Petitioner had an absolute right to an appeal from his conviction, and is entitled to be represented by counsel on that appeal. Gideon v. Wainwright, 372 U.S. 335, 83 S.Ct. 792, 9 L.Ed.2d 799, Douglas v. California, 372 U.S. 353, 83 S.Ct. 814, 9 L.Ed.2d 811, Entsminger v. Iowa, 386 U.S. 748, 87 S.Ct. 1402, 18 L.Ed. 2d 501. No matter what counsel's reason for not taking the appeal may be, if a defendant desires to appeal, the conviction must be appealed. A failure to do so denies the defendant the effective assistance of counsel as a matter of law. For a strikingly similar factual situation, see State v. Frey, 441 S.W. 2d 11 (Mo.1969), in which the court said, l. c. 14: `The state further concedes that Frey was unconstitutionally deprived of his direct appeal and the effective assistance of counsel because of the failure of counsel to file a timely notice of appeal regardless of his motive in so doing. The transcript of the record bears out the propriety of this concession.' The court added the comment, l. c. 15: `The failure of counsel to take the simple steps required to file a notice of appeal when instructed by his client to do so constitutes such extraordinary inattention to client's interests as to amount to ineffective assistance of counsel cognizable on motion to vacate.'
See also Williams v.

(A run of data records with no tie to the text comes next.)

(** Collected contacts are nearer than all the contacts of a list. *)
Definition all_nearer (acc : list (CUInt128 * Z)) (l : list Z) : Prop :=
  Forall (fun e => Forall (fun q => kltb e.1 (dist q) = true) l) acc.

Lemma fold_insert_app acc l : all_nearer acc l ->
  fold_left (fun m p => mset (dist p) p m) (filter (fun p => eligible p = true) l) acc =
  acc ++ sorted_by_distance l.
Proof.
  intros H. unfold sorted_by_distance. rewrite <- fold_mset_right; [by rewrite app_nil_r|].
  eapply Forall_impl; [exact H|]. intros e He. apply Forall_forall. intros q Hq.
  apply list_elem_of_filter in Hq as [_ Hq]. rewrite Forall_forall in He. by apply He.
Qed.

Lemma all_nearer_sorted l1 l2 :
  Forall (fun p => Forall (fun q => kltb (dist p) (dist q) = true) l2) l1 -> all_nearer (sorted_by_distance l1) l2.
Proof.
  intros H. unfold all_nearer, sorted_by_distance.
  assert (forall l m, Forall (fun p => Forall (fun q => kltb (dist p) (dist q) = true) l2) l ->
    all_nearer m l2 -> all_nearer (fold_left (fun m p => mset (dist p) p m) l m) l2) as Hfold.
  { induction l as [|p l IH]; intros m Hl Hm; simpl; [done|]. apply Forall_cons_1 in Hl as [Hp Hl].
    apply IH; [done|]. by apply (mset_keys (fun k => Forall (fun q => kltb k (dist q) = true) l2)). }
  apply Hfold; [|constructor]. apply Forall_forall. intros p Hp. apply list_elem_of_filter in Hp as [_ Hp].
  rewrite Forall_forall in H. by apply H.
Qed.

Lemma all_nearer_app acc l1 l2 : all_nearer acc (l1 ++ l2) <-> all_nearer acc l1 /\ all_nearer acc l2.
Proof. unfold all_nearer. rewrite <- Forall_and. apply Forall_iff. intros e. by rewrite Forall_app. Qed.

Definition closest_goal (n : Z) (z : CRoutingZone) : Prop := forall lvl i acc e,
  zone_bounds lvl i -> zone_ok me s lvl i z -> (e = false -> Z.of_nat (length acc) <= n) ->
  all_nearer (if e then [] else acc) (entries z) ->
  GetClosestTo z maxType target (XOR me target) n acc e false s =
  (take (Z.to_nat n) ((if e then [] else acc) ++ sorted_by_distance (entries z)), s).

(** First the nearer half, then, if that was not enough, the other. *)
Lemma closest_halves n z zc zo (acc : list (CUInt128 * Z)) (e : bool) : 0 <= n ->
  all_nearer (if e then [] else acc) (entries zc ++ entries zo) ->
  Forall (fun p => Forall (fun q => kltb (dist p) (dist q) = true) (entries zo)) (entries zc) ->
  Permutation (entries z) (entries zc ++ entries zo) -> NoDup (map dist (entries z)) ->
  (GetClosestTo zc maxType target (XOR me target) n acc e false s =
    (take (Z.to_nat n) ((if e then [] else acc) ++ sorted_by_distance (entries zc)), s)) ->
  (forall acc', Z.of_nat (length acc') <= n -> all_nearer acc' (entries zo) ->
    GetClosestTo zo maxType target (XOR me target) n acc' false false s =
    (take (Z.to_nat n) (acc' ++ sorted_by_distance (entries zo)), s)) ->
  (let '(result, s') := GetClosestTo zc maxType target (XOR me target) n acc e false s in
   if Z.of_nat (length result) <? n
   then GetClosestTo zo maxType target (XOR me target) n result false false s' else (result, s')) =
  (take (Z.to_nat n) ((if e then [] else acc) ++ sorted_by_distance (entries z)), s).
Proof.
  intros Hn Hacc Hnear HP Hnd -> Ho. rewrite (sorted_perm _ _ Hnd HP), sorted_app by done.
  set (a := if e then [] else acc) in *. set (c := sorted_by_distance (entries zc)).
  rewrite app_assoc. apply all_nearer_app in Hacc as [Hac Hao].
  destruct (Z.ltb_spec (Z.of_nat (length (take (Z.to_nat n) (a ++ c)))) n) as [Hlt|Hge].
  - assert (length (take (Z.to_nat n) (a ++ c)) < Z.to_nat n)%nat as Hshort by lia.
    destruct (take_app_short (Z.to_nat n) (a ++ c) (sorted_by_distance (entries zo)) Hshort) as [E1 E2].
    rewrite E2 in *. apply Ho; [lia|]. apply Forall_app. split; [done|by apply all_nearer_sorted].
  - rewrite length_take in Hge. by rewrite (take_app_le (a ++ c)) by lia.
Qed.

Lemma closest_zone n z : 0 <= n -> closest_goal n z.
Proof.
  intros Hn. induction z as [zd b|zd z0 IH0 z1 IH1]; intros lvl i acc e Hb Hz Hlen Hacc.
  - simpl. rewrite closest_bin by done. by rewrite fold_insert_app.
  - pose proof Hz as ((Hd & _) & Hlt & H0 & H1). pose proof Hb as [Hl Hi]. cbn [GetClosestTo]. rewrite Hd.
    pose proof (dist_NoDup _ lvl i ltac:(lia) Hz) as Hnd.
    pose proof (zone_entries me s z0 (lvl + 1) (2 * i) ltac:(lia) H0) as E0.
    pose proof (zone_entries me s z1 (lvl + 1) (2 * i + 1) ltac:(lia) H1) as E1.
    rewrite Forall_forall in E0, E1.
    assert (zone_bounds (lvl + 1) (2 * i)) as B0 by (by eapply zone_bounds_sub; eauto).
    assert (zone_bounds (lvl + 1) (2 * i + 1)) as B1 by (by eapply zone_bounds_sub; eauto).
    simpl in Hacc. apply all_nearer_app in Hacc as [Hac0 Hac1].
    assert (GetBitNumber (XOR me target) lvl = 0 \/ GetBitNumber (XOR me target) lvl = 1) as Hbit.
    { rewrite GetBitNumber_testbit by (lia || by apply wf_XOR). destruct (Z.testbit _ _); simpl; lia. }
    destruct (Z.eqb_spec (GetBitNumber (XOR me target) lvl) 0) as [E|E].
    + apply closest_halves; try done; [by apply all_nearer_app| |by apply (IH0 (lvl + 1) (2 * i))|].
      * apply Forall_forall. intros p Hp. apply Forall_forall. intros q Hq.
        destruct (E0 p Hp), (E1 q Hq). apply (nearer lvl i 0); try done; [lia|by left|by rewrite Z.add_0_r].
      * intros acc' Ha Hn'. by apply (IH1 (lvl + 1) (2 * i + 1)).
    + destruct Hbit as [?|Hbit]; [done|]. apply closest_halves; try done;
        [by apply all_nearer_app| |apply Permutation_app_comm|by apply (IH1 (lvl + 1) (2 * i + 1))|].
      * apply Forall_forall. intros p Hp. apply Forall_forall. intros q Hq.
        destruct (E1 p Hp), (E0 q Hq). apply (nearer lvl i 1); try done; [lia|by right|].
        by replace (2 * i + (1 - 1)) with (2 * i) by lia.
      * intros acc' Ha Hn'. by apply (IH0 (lvl + 1) (2 * i)).
Qed.

End Zones.

End Closest.

Section Contents.

Context (s : KadState) (maxType : Z) (target : CUInt128).

Lemma sorted_In l d p : NoDup (map (dist s target) l) ->
  (d, p) ∈ sorted_by_distance s maxType target l <->
  p ∈ l /\ eligible s maxType p = true /\ d = dist s target p.
Proof.
  intros Hn. rewrite <- mfind_In by apply sorted_sorted. unfold sorted_by_distance.
  pose proof (NoDup_map_filter s target (fun p => eligible s maxType p = true) l Hn) as Hf.
  rewrite fold_mset_find by done. set (l' := filter _ l) in *.
  assert (forall q, q ∈ l' <-> q ∈ l /\ eligible s maxType q = true) as Hl'
    by (intros q; unfold l'; rewrite list_elem_of_filter; tauto).
  destruct (List.find _ l') as [q|] eqn:E.
  - apply List.find_some in E as [Hq E]. apply bool_decide_eq_true in E. apply list_elem_of_In in Hq.
    split; [intros [= <-]; apply Hl' in Hq as [? ?]; by rewrite <- E|]. intros (Hp & He & ->). f_equal.
    assert (p ∈ l') as Hp' by (by apply Hl'). clearbody l'. clear Hl'. 
    induction l' as [|x l' IH]; [by apply not_elem_of_nil in Hp'|].
    simpl in Hf. apply NoDup_cons in Hf as [Hx Hf].
    apply elem_of_cons in Hp' as [-> | Hp'], Hq as [-> | Hq]; [done| | |by apply IH].
    + exfalso. apply Hx. rewrite <- E. by apply list_elem_of_fmap_2.
    + exfalso. apply Hx. rewrite E. by apply list_elem_of_fmap_2.
  - split; [done|]. intros (Hp & He & ->). exfalso.
    assert (p ∈ l') as Hp' by (by apply Hl'). apply list_elem_of_In in Hp'.
    apply (List.find_none _ _ E) in Hp'. by rewrite bool_decide_eq_false in Hp'.
Qed.

Lemma fold_mset_length l : forall m, msorted m -> NoDup (map (dist s target) l) ->
  Forall (fun p => mfind (dist s target p) m = None) l ->
  length (fold_left (fun m p => mset (dist s target p) p m) l m) = (length l + length m)%nat.
Proof.
  induction l as [|p l IH]; intros m Hm Hn Hf; [done|]. simpl in *.
  apply NoDup_cons in Hn as [Hp Hn]. apply Forall_cons_1 in Hf as [Hfp Hf].
  rewrite IH; [rewrite length_mset_fresh by done; lia|by apply msorted_set|done|].
  apply Forall_forall. intros q Hq. rewrite Forall_forall in Hf. rewrite mfind_set_ne; [by apply Hf|].
  intros E. apply Hp. rewrite <- E. by apply list_elem_of_fmap_2.
Qed.

Lemma sorted_length l : NoDup (map (dist s target) l) ->
  length (sorted_by_distance s maxType target l) = length (filter (fun p => eligible s maxType p = true) l).
Proof.
  intros Hn. unfold sorted_by_distance. rewrite fold_mset_length.
  - simpl. lia.
  - constructor.
  - by apply NoDup_map_filter.
  - by apply Forall_forall.
Qed.

End Contents.

(** C5: The closest contacts: asked for [n] contacts near a target, the table answers in order of
    their XOR distance with verified contacts of an allowed type, as many as there are up to
    [n], and every such contact that is left out is farther than all those given; the search
    leaves the table unchanged. *)
Theorem kad_closest (me : CUInt128) (node_protection : bool) (PublicIP : Z)
  (IsFiltered : Z -> bool) (T : Z) (z : CRoutingZone) (s : KadState) (sk : CSafeKad)
  (maxType n : Z) (target : CUInt128) (Hme : wf_uint128 me) (Ht : wf_uint128 target) (Hn : 0 <= n)
  (Hr : kad_reach me node_protection PublicIP IsFiltered T (z, s, sk)) :
  exists r, GetClosestTo z maxType target (XOR me target) n [] true false s = (r, s) /\
    msorted r /\
    Z.of_nat (length r) =
      Z.min n (Z.of_nat (length (filter (fun p => eligible s maxType p = true) (entries z)))) /\
    (forall d p, (d, p) ∈ r -> p ∈ entries z /\ eligible s maxType p = true /\ d = dist s target p) /\
    (forall p, p ∈ entries z -> eligible s maxType p = true ->
       (dist s target p, p) ∈ r \/ Forall (fun e => kltb e.1 (dist s target p) = true) r).
Proof.
  pose proof (kad_reach_ok me Hme _ _ _ _ _ Hr) as ([Hz _ _] & _).
  pose proof (dist_NoDup s target me Ht z 0 0 ltac:(lia) Hz) as Hnd.
  pose proof (sorted_sorted s maxType target (entries z)) as Hs.
  set (L := sorted_by_distance s maxType target (entries z)) in *.
  assert (forall d p, (d, p) ∈ L <-> p ∈ entries z /\ eligible s maxType p = true /\ d = dist s target p) as HL
    by (intros d p; by apply sorted_In).
  assert (msorted (take (Z.to_nat n) L) /\ msorted (drop (Z.to_nat n) L) /\
    below (take (Z.to_nat n) L) (drop (Z.to_nat n) L)) as (S1 & S2 & S3).
  { apply msorted_app. by rewrite take_drop. }
  exists (take (Z.to_nat n) L). split_and!.
  - apply (closest_zone s maxType target me Hme Ht n z Hn 0 0 [] true); [by split|done|done|constructor].
  - done.
  - rewrite length_take. unfold L. rewrite sorted_length by done. lia.
  - intros d p Hp. apply HL. rewrite <- (take_drop (Z.to_nat n) L). apply elem_of_app. by left.
  - intros p Hp He. assert ((dist s target p, p) ∈ L) as Hin by (by apply HL).
    rewrite <- (take_drop (Z.to_nat n) L) in Hin. apply elem_of_app in Hin as [Hin|Hin]; [by left|right].
    eapply Forall_impl; [exact S3|]. intros e He'. rewrite Forall_forall in He'. by apply (He' (dist s target p, p)).
Qed.

Lemma kad_closest_witness : exists r,
  GetClosestTo sample_table.1.1 3 (of_uint32 77) (XOR sample_me (of_uint32 77)) 4 [] true false sample_table.1.2 =
  (r, sample_table.1.2) /\ msorted r /\ map snd (GetClosestTo sample_table.1.1 3 (of_uint32 77)
    (XOR sample_me (of_uint32 77)) 4 [] true false sample_table.1.2).1 = [0; 1; 2; 3].
Proof.
  assert (map snd (GetClosestTo sample_table.1.1 3 (of_uint32 77)
    (XOR sample_me (of_uint32 77)) 4 [] true false sample_table.1.2).1 = [0; 1; 2; 3]) as E by by vm_compute.
  destruct sample_reach as (T & HT & Hr). destruct sample_table as [[z s] sk].
  destruct (kad_closest sample_me false 0 (fun _ => false) T z s sk 3 4 (of_uint32 77)
    (wf_of_uint32 0 ltac:(by split)) (wf_of_uint32 77 ltac:(by split)) ltac:(lia) Hr) as (r & Er & Hs & _).
  exists r. split; [exact Er|]. split; [exact Hs|exact E].
Defined.

(** ** Bootstrap samples *)

Lemma RandomBin_sub rnd z : forall result e drawn,
  exists l, (RandomBin rnd z result e drawn).1 = (if e then [] else result) ++ l /\ sublist l (entries z).
Proof.
  induction z as [zd b|zd z0 IH0 z1 IH1]; intros result e drawn; simpl.
  - by exists (m_entries b).
  - destruct (_ =? 0).
    + destruct (IH0 result e (S drawn)) as (l & -> & Hl). exists l. split; [done|]. by apply sublist_inserts_r.
    + destruct (IH1 result e (S drawn)) as (l & -> & Hl). exists l. split; [done|]. by apply sublist_inserts_l.
Qed.

Lemma TopDepth_sub rnd z : forall depth result e drawn,
  exists l, (TopDepth rnd z depth result e drawn).1 = (if e then [] else result) ++ l /\ sublist l (entries z).
Proof.
  induction z as [zd b|zd z0 IH0 z1 IH1]; intros depth result e drawn.
  - by exists (m_entries b).
  - cbn [TopDepth]. destruct (depth <=? 0); [by apply (RandomBin_sub rnd (ZNode zd z0 z1))|].
    destruct (IH0 (depth - 1) result e drawn) as (l0 & E0 & H0).
    destruct (TopDepth rnd z0 (depth - 1) result e drawn) as [r drawn1]. simpl in E0. subst r.
    destruct (IH1 (depth - 1) ((if e then [] else result) ++ l0) false drawn1) as (l1 & -> & H1).
    exists (l0 ++ l1). split; [by rewrite app_assoc|]. by apply sublist_app.
Qed.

United States, 402 F.2d 548 (8th Cir. 1968); State v. Jones, 446 S.W.2d 796 (Mo.1969) and Jones v. State, 445 S.W.2d 311 (Mo.1969). The failure to appeal also deprived petitioner of the right to have several trial errors reviewed on appeal. Petitioner alleged that he did not have a fair trial because law enforcement officers wore weapons in the courtroom, which prejudiced the jury. At the Rule 27.26 hearing, petitioner testified that he was frisked in the presence of two jurors, which likewise prejudiced the jury against him.
The cumulative effect of these irregularities might have denied petitioner a fair trial. But in view of the holding in Wilwording v. State, 438 S.W.2d 447 (Mo.1969), petitioner is not allowed to present trial errors in his 27.26 and also could not appeal such errors to the Missouri Supreme Court on the adverse ruling of his 27.26 proceedings. The only place he could have asserted these errors was in a direct appeal, which was denied to him. The failure of counsel to appeal thus denied appellate review of these irregularities to petitioner. Petitioner contends for this reason alone his illegal and unconstitutional sentence should be reversed.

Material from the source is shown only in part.